The Betrayal Economy.
How populists sell you a revolution and then invoice you for it.
He arrives like a pub argument with a private jet. He says the system is broken, the elites are corrupt, and nobody has listened to people like you for years. Oddly enough, he is absolutely right.
Your town did lose its factory. Your wages did stagnate. The hospital did become a waiting room with ambitions. Somewhere along the way, the mainstream left replaced "we'll make your life better" with a TED Talk about resilience.
Then comes the trick.
First, he correctly identifies the wound. Housing is unaffordable. Work is insecure. Everything costs more except your salary.
Then, with the confidence of a man who has never queued for his own passport, he points at the wrong culprit. Not the landlord. Not the hedge fund. Not the tax system.
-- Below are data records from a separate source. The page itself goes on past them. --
Lemma users_exec_ok w o : users_ok w → drawn_new o (mem w) → users_ok (user_exec w o).
Proof using seal_law.
  intros Hw Hn. pose proof (ok_tables _ Hw) as Hm. destruct o as [now rand mu role|now code id|now rk rid name code|id n|id|id b|code| |].
  - cbn. unfold CreateInviteCode. cbv zeta.
    assert (Hfull : ∀ m1, m1 = mem w ∨ m1 = cleanupExpiredInvitesLocked (mem w) ∧ True →
      tables_ok m1).
    { intros m1 [->|[-> _]]; [done|]. apply codes_ok; [done| |].
      - intros code inv [Hc _]%map_lookup_filter_Some. by apply (ok_codes _ Hm code).
      - etrans; [apply map_subseteq_size, map_filter_subseteq|apply Hm]. }
    set (m1 := if (100 <=? size (invites (mem w)))%nat then _ else _).
    assert (H1 : tables_ok m1) by (apply Hfull; unfold m1; destruct (100 <=? _)%nat; tauto).
    destruct (Nat.leb_spec 100 (size (invites m1))) as [Hge|Hlt].
    + assert (m1 = mem w) as ->.
      { unfold m1 in *. destruct (100 <=? size (invites (mem w)))%nat; [|done].
        apply cleanup_full; [apply Hm|done]. }
      by rewrite unchanged.
    + apply written_ok, codes_ok; [done| |].
      * intros code inv [[<- <-]|[_ Hc]]%lookup_insert_Some; [|by apply (ok_codes _ H1 code)].
        cbn. split; [exact Hn|]. unfold is_int64. lia.
      * destruct (invites m1 !! rand) eqn:E.
        -- rewrite map_size_insert_Some by done. apply H1.
        -- rewrite map_size_insert_None by done. lia.
  - cbn. unfold UseInviteCode. destruct (invites (mem w) !! code) as [inv|] eqn:Ei; [|by rewrite unchanged].
    destruct (used_up inv); [by rewrite unchanged|]. destruct (use_codes _ now id code inv Hm Ei) as [U1 U2].
    by apply written_ok, codes_ok.
  - cbn [user_exec]. destruct (CreateConsumer now rk rid name code (mem w)) as [[c|e] st] eqn:Ec.
    + destruct (create_ok _ _ _ _ _ _ _ _ Hm Hn Ec) as (Hst & Ht & _). destruct st as [f m']. cbn in *. subst f.
      by apply written_ok.
    + unfold CreateConsumer in Ec. destruct (500 <=? _)%nat; [injection Ec as _ <-; by rewrite unchanged|].
      destruct (invites (mem w) !! code); [|injection Ec as _ <-; by rewrite unchanged].
      destruct (_ && _); [injection Ec as _ <-; by rewrite unchanged|].
      destruct (_ && _); [injection Ec as _ <-; by rewrite unchanged|done].
  - cbn [user_exec]. unfold RecordConsumerUsage. destruct (consumers (mem w) !! id) as [c|] eqn:Ec; [|by rewrite unchanged].
    cbv zeta. cbn [dirtyCount set_tables]. pose proof (ok_dirty _ Hm). rewrite wrap64_id by (unfold is_int64; lia).
    destruct (Z.leb_spec 10 (dirtyCount (mem w) + 1)).
    + apply written_ok. by apply alter_ok with c; [..|lia].
    + split; cbn.
      * by apply alter_ok with c; [..|lia].
      * apply Hw.
      * destruct (ok_usage _ Hw) as (us & Hl & Hu). exists (us ++ [(id, n)]). rewrite length_app. cbn.
        split; [lia|].
        rewrite foldl_app. trans (apply_usage (consumers (mem w)) (id, n)); [|rewrite Hu; done].
        unfold apply_usage. cbn. apply map_eq. intros j. destruct (decide (id = j)) as [<-|].
        -- by rewrite lookup_insert_eq, lookup_alter_eq, Ec.
        -- by rewrite lookup_insert_ne, lookup_alter_ne.
  - cbn [user_exec]. unfold DeleteConsumer. destruct (consumers (mem w) !! id) as [c|] eqn:Ec.
    2:{ cbn. destruct w. exact Hw. }
    cbv zeta. cbn [snd]. set (m' := set_tables _ _ _ _).
    assert (Hm' : tables_ok m').
    { split; cbn; try apply Hm.
      - intros i x [_ Hx]%lookup_delete_Some. by apply (ok_ids _ Hm).
      - intros h i. rewrite lookup_delete_Some. fold (key_hash c). split.
        + intros [Hne Hh]. apply (ok_keys _ Hm) in Hh as (x & Hx & Hh). exists x.
          rewrite lookup_delete_ne; [done|]. intros <-. congruence.
        + intros (x & [Hne Hx]%lookup_delete_Some & Hh).
          assert (E : apiKeyMap (mem w) !! h = Some i) by (apply (ok_keys _ Hm); by exists x).
          split; [|done]. intros Hc. apply Hne. assert (apiKeyMap (mem w) !! h = Some id) as E'
            by (apply (ok_keys _ Hm); by exists c). congruence. }
    pose proof (written_ok w m' Hm') as Hr. split; [apply Hr|exact (ok_invites _ Hr)|exact (ok_usage _ Hr)].
  - cbn [user_exec]. unfold ToggleConsumer. destruct (consumers (mem w) !! id) as [c|] eqn:Ec; [|by rewrite unchanged].
    apply written_ok. cbn. pose proof (ok_dirty _ Hm).
    exact (alter_ok _ _ c (with_enabled c b) (dirtyCount (mem w)) Hm Ec eq_refl eq_refl ltac:(lia)).
  - cbn. unfold DeleteInviteCode. destruct (invites (mem w) !! code) as [inv|]; [|by rewrite unchanged].
    apply written_ok, codes_ok; [done| |].
    + intros code' inv' [_ Hc]%lookup_delete_Some. by apply (ok_codes _ Hm code').
    + etrans; [apply map_subseteq_size, delete_subseteq|apply Hm].
  - cbn. unfold FlushSaves. destruct (0 <? dirtyCount (mem w)); [|by rewrite unchanged].
    apply (written_ok w (set_dirty (mem w) 0)). split; cbn; try apply Hm. lia.
  - by apply restart_ok.
Qed.
(* ===== verification/LanSafety.v ===== *)
(** * What the LAN discovery guarantees (lan_discovery.go)

    An announcement is understood by the nodes that hear it; a peer is taken as verified
    only with a fresh signature by the key the trust pool holds; a heard peer is registered
    once. *)

From S2P Require Import Prelude GoTime Bytes DnsCodec LanAnnounce.

(** ** Names *)

Lemma to_lower_length s : String.length (to_lower s) = String.length s.
Proof. induction s as [|c s IH]; [done|]. cbn. by rewrite IH. Qed.

Lemma keep_safe_length s : (String.length (keep_safe s) ≤ String.length s)%nat.
Proof. induction s as [|c s IH]; [done|]. cbn [keep_safe]. destruct (dns_safe c); cbn; lia. Qed.

Lemma keep_safe_char c s : dns_safe c = false → has_char c (keep_safe s) = false.
Proof.
  intros Hc. induction s as [|x s IH]; [done|]. cbn [keep_safe]. destruct (dns_safe x) eqn:E; [|done].
  cbn [has_char]. rewrite IH, orb_false_r. apply Ascii.eqb_neq. intros ->. congruence.
Qed.

Lemma substring_length n s : (String.length (String.substring 0 n s) ≤ n)%nat.
Proof.
  revert s. induction n as [|n IH]; intros [|c s]; cbn; try lia. specialize (IH s). lia.
Qed.

Lemma substring_all n s : (String.length s ≤ n)%nat → String.substring 0 n s = s.
Proof.
  revert s. induction n as [|n IH]; intros [|c s]; cbn; try done; [lia|]. intros. by rewrite IH by lia.
Qed.

Lemma instance_label id : good_label (lanInstanceName id).
Proof.
  unfold lanInstanceName. set (short := String.substring 0 12 _). cbv zeta.
  set (kept := keep_safe (to_lower short)).
  assert (Hk : has_char "." kept = false ∧ (String.length kept ≤ 12)%nat).
  { split; [by apply keep_safe_char|]. unfold kept. etrans; [apply keep_safe_length|].
    rewrite to_lower_length. apply substring_length. }
  destruct (bool_decide_reflect (kept = "")) as [_|_].
  - split; [done|vm_compute; lia].
  - split; [rewrite has_char_app; apply orb_false_iff; split; [done|apply Hk]|].
    rewrite str_length_app. cbn [String.length]. destruct Hk. lia.
Qed.

Definition service_labels : list string := ["_omp"; "_tcp"; "local"].

Lemma fqdn_canon : lanServiceFQDN = canon service_labels.
Proof. reflexivity. Qed.

Definition instance_fqdn (id : string) : string := lanInstanceName id +:+ "." +:+ lanServiceFQDN.

Lemma instance_canon id : instance_fqdn id = canon (lanInstanceName id :: service_labels).
Proof.
  unfold instance_fqdn, canon. rewrite bool_decide_eq_false_2 by done.
  change (join "." (lanInstanceName id :: service_labels)) with
    (lanInstanceName id +:+ String "." (join "." service_labels)).
  by rewrite append_assoc.
Qed.

Lemma host_canon id : lanHostName (lanInstanceName id) = canon [lanInstanceName id; "local"].
Proof.
  unfold lanHostName, canon. rewrite bool_decide_eq_false_2 by done.
  change (join "." [lanInstanceName id; "local"]) with (lanInstanceName id +:+ ".local").
  by rewrite append_assoc.
Qed.

Lemma known_labels : Forall good_label service_labels.
Proof. repeat constructor; vm_compute; lia. Qed.

Lemma labels_good id ls :
  Forall good_label ls → (length (concat (label_wire <$> ls)) ≤ 200)%nat → good_name (lanInstanceName id :: ls).
Proof.
  intros Hls Hlen. pose proof (instance_label id) as Hi. split; [by constructor|].
  cbn [fmap list_fmap concat]. rewrite length_app, label_wire_length.
  assert (String.length (lanInstanceName id) ≤ 16)%nat; [|lia].
  unfold lanInstanceName. cbv zeta. set (short := String.substring 0 12 _).
  assert (String.length (keep_safe (to_lower short)) ≤ 12)%nat.
  { etrans; [apply keep_safe_length|]. rewrite to_lower_length. apply substring_length. }
  rewrite str_length_app. change (String.length "omp-") with 4%nat.
  destruct (bool_decide _); [change (String.length "node") with 4%nat|]; lia.
Qed.

Lemma instance_good id : good_name (lanInstanceName id :: service_labels).
Proof. apply labels_good; [apply known_labels|vm_compute; lia]. Qed.
Lemma host_good id : good_name [lanInstanceName id; "local"].
Proof. apply labels_good; [repeat constructor; vm_compute; lia|vm_compute; lia]. Qed.

(** A name on its own, and after the fixed part of an SRV record. *)
Lemma decode_name_alone ls :
  good_name ls → (length ls ≤ 64)%nat → dnsDecodeName (name_wire ls) 0 = Ret (canon ls, length (name_wire ls)).
Proof.
  intros Hg Hn. pose proof (decode_name_wire ls [] [] Hg) as Hd.
  rewrite (proj2 (Nat.leb_le _ _)) in Hd by done. by rewrite app_nil_r in Hd.
Qed.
No, apparently the real villain is a refugee, a cyclist, a university lecturer, or a 24-year-old in a city eating hummus.
But in reality, the target is your life.
And so people who need stronger unions, better healthcare, and affordable housing end up voting for a man who promises to save the nation by cutting all three. He calls it freedom. His donors call it Thursday.
Nothing improves, of course. The hospital gets worse. The rent gets higher. The job gets less secure. But there is always a new enemy conveniently available, so nobody has to ask why the billionaire shouting about "ordinary people" somehow always leaves office richer.
People do not vote for this because they are stupid. They vote for it because somebody finally looked at them and said: You matter.
Unfortunately, he meant it as a market segment.
ps. If you want to avoid being part of The Betrayal Economy, support initiatives and policies that actually strengthen communities: invest in public services, protect unions, back affordable housing, and fund organizations working for real structural change. Recognition is cheap, but repair is expensive but worth every bit of effort.
And above all, remember to pity the voters. Feel compassion for those whose anger has been sold back to them as a product. Their pain is real, their targets are not.